The project’s creator, Nawfal Motii, describes starting the project independently (“a guy in a workshop in Morocco with a soldering iron”) before it grew into a six-person Hackaday.io project team and attracted outside interest — including an invitation to write for Circuit Cellar magazine and community proposals for cloud-connected radar networks and RF/ML-based automatic drone/bird classification, which would directly address the classifier gap noted below.
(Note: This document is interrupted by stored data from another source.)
(** * viz: the top-N selector and the address geocoder of [viz/__main__.py]

    A shallow embedding of [get_top_N], [create_full_address], [get_lat_lon]
    and [find_lat_lon], of the loader, the map, the table and the callbacks,
    together with the pandas, numpy and Python operations they call, and the
    properties the specification states about them.  The calls to
    [logger.info] are left out: they return nothing the functions use. *)

From Stdlib Require Import ZArith QArith.
From stdpp Require Import base option list sorting strings gmap pretty.

Local Open Scope string_scope.
Local Open Scope list_scope.
Local Open Scope Z_scope.

(** * Part I: the program *)

(** ** Data model *)

(** One row of the inspection table, with the columns the program reads.
    A cell that pandas holds as NaN (an ungraded inspection, a missing score,
    date or zip code) is [None].  [read_data_set] calls [pd.read_csv] without
    [parse_dates], so a cell of ['GRADE DATE'] is the text of the file (in
    the city's feed, month/day/year), not a date. *)
Record Row := mkRow {
  CAMIS : Z;
  DBA : string;
  CUISINE_DESCRIPTION : string;
  BUILDING : string;
  STREET : string;
  BORO : string;
  ZIPCODE : option Q;
  GRADE : option string;
  SCORE : option Z;
  GRADE_DATE : option string
}.

(** A DataFrame is the list of its rows in positional order. *)
Abbreviation DataFrame := (list Row).

(** ** The order of the cells of a column *)

(** Python's order on [str]: character by character, a proper prefix first. *)
Definition text_le (s1 s2 : string) : Prop := String.leb s1 s2 = true.

Global Instance text_le_dec : RelDecision text_le.
Proof. intros s1 s2. unfold text_le. apply _. Defined.

Lemma string_compare_refl s : String.compare s s = Eq.
Proof.
  pose proof (String.compare_antisym s s) as H.
  destruct (String.compare s s); done.
Qed.

Lemma text_le_trans s1 s2 s3 : text_le s1 s2 → text_le s2 s3 → text_le s1 s3.
Proof.
  unfold text_le, String.leb. revert s2 s3.
  induction s1 as [|c1 s1 IH]; intros [|c2 s2] [|c3 s3]; simpl; try done.
  unfold Ascii.compare.
  destruct (N.compare_spec (Ascii.N_of_ascii c1) (Ascii.N_of_ascii c2));
    destruct (N.compare_spec (Ascii.N_of_ascii c2) (Ascii.N_of_ascii c3));
    destruct (N.compare_spec (Ascii.N_of_ascii c1) (Ascii.N_of_ascii c3));
    try done; try lia.
  apply IH.
Qed.

Global Instance text_le_po : PartialOrder text_le.
Proof.
  split; [split|].
  - intros s. unfold text_le, String.leb. by rewrite string_compare_refl.
  - intros s1 s2 s3. apply text_le_trans.
  - intros s1 s2. apply String.leb_antisym.
Qed.

Global Instance text_le_total : Total text_le.
Proof. intros s1 s2. apply String.leb_total. Qed.

(** What [sort_values] needs of the cells of the column it sorts by: a total
    order that can be decided.  The scores are numbers, ordered by value; the
    grade dates are text, ordered as text. *)
Class Cell (K : Type) := {
  cell_le : relation K;
  cell_eq_dec :: EqDecision K;
  cell_le_dec :: RelDecision cell_le;
  cell_inhabited :: Inhabited K;
  cell_le_po :: PartialOrder cell_le;
  cell_le_total :: Total cell_le
}.

Global Instance number_cell : Cell Z := {| cell_le := Z.le |}.
Global Instance text_cell : Cell string := {| cell_le := text_le |}.

(** ** The pandas operations used by [get_top_N] *)

(** [xs[indexer]]: positional take. *)
Definition gather {A} (xs : list A) (indexer : list nat) : list A :=
  omap (λ i, xs !! i) indexer.

(** [numpy.ndarray.argsort(kind=...)] on an array without NaN.  pandas calls it
    with its default [kind='quicksort'], whose contract is that the returned
    indices are a rearrangement of [0 .. len-1] that puts the keys in
    ascending order; the order of equal keys is left to the algorithm. *)
Class ArgSort := {
  argsort : ∀ {K} `{Cell K}, list K → list nat;
  argsort_perm {K} `{Cell K} (ks : list K) :
    argsort ks ≡ₚ seq 0 (length ks);
  argsort_sorted {K} `{Cell K} (ks : list K) :
    StronglySorted cell_le (gather ks (argsort ks))
}.
(** * QMC5883LCompass: the reading pipeline of the magnetometer driver

    A shallow embedding of [QMC5883LCompass.cpp] / [QMC5883LCompass.h]:
    sample acquisition over the two-wire bus, calibration, rolling-window
    smoothing, the axis getters and the 16-point bearing.

    Conventions of the embedding.
    - Integer values are [Z].  The widths are those of the AVR boards the
      sketch targets ([int] 16 bits, [long] 32 bits, [byte] 8 bits,
      [float] = [double] = IEEE binary32); the running sums are declared
      [long] in the source precisely because [int] is too narrow for them.
      Every arithmetic result is wrapped to the width of its C++ type.
    - Operations without a defined result (integer division by zero, a
      floating value converted to an integer type that cannot hold it, a
      row outside the bearing table) make the enclosing function return
      [None].  The history is read through [hist_get]; the predicate [wf]
      keeps the cursor and the window inside its ten rows.
    - The two-wire bus is an interface ([TwoWire]); the driver threads the
      bus state explicitly. *)

From Stdlib Require Import ZArith QArith Qround Lia List Ascii String.
From Stdlib Require Import Floats.SpecFloat.
From stdpp Require Import base option list.

#[local] Open Scope Z_scope.

(** ** Machine integers *)

Module Mach.

Definition int_bits  : Z := 16.
Definition long_bits : Z := 32.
Sourcing note: The GitHub README lists the onboard FPGA as a Xilinx XC7A50T; the Hackaday.io project description instead lists an XC7A100T. This entry has not resolved which is current — treat the FPGA part number as unconfirmed pending a direct check of the latest schematics, and don’t rely on either figure for a build without cross-checking the repository’s current schematic files.
Critical Limitation
The project is explicitly labeled Alpha, and building it requires real RF/PCB assembly work, an FPGA toolchain (Vivado), and sourcing specialized components (microwave mixers, phase shifters, GaN amplifiers) — a materially higher bar than flashing an ESP32 for a Remote ID receiver like Mesh-Mapper. It has no built-in drone/bird classification or protocol identification: unlike this section’s commercial micro-Doppler systems (see Robin Radar IRIS and Fortem Technologies, both of which market AI-based bird/drone discrimination as a core feature), AERIS-10 delivers CFAR-detected tracks that still require a downstream classifier to reliably distinguish a drone from a bird or other clutter. As with any radar, it also requires legal/regulatory awareness around intentional RF emission (unlike the purely passive/receive-only tools elsewhere in this section) — operators should confirm compliance with local spectrum authorization requirements before transmitting at 10.5 GHz.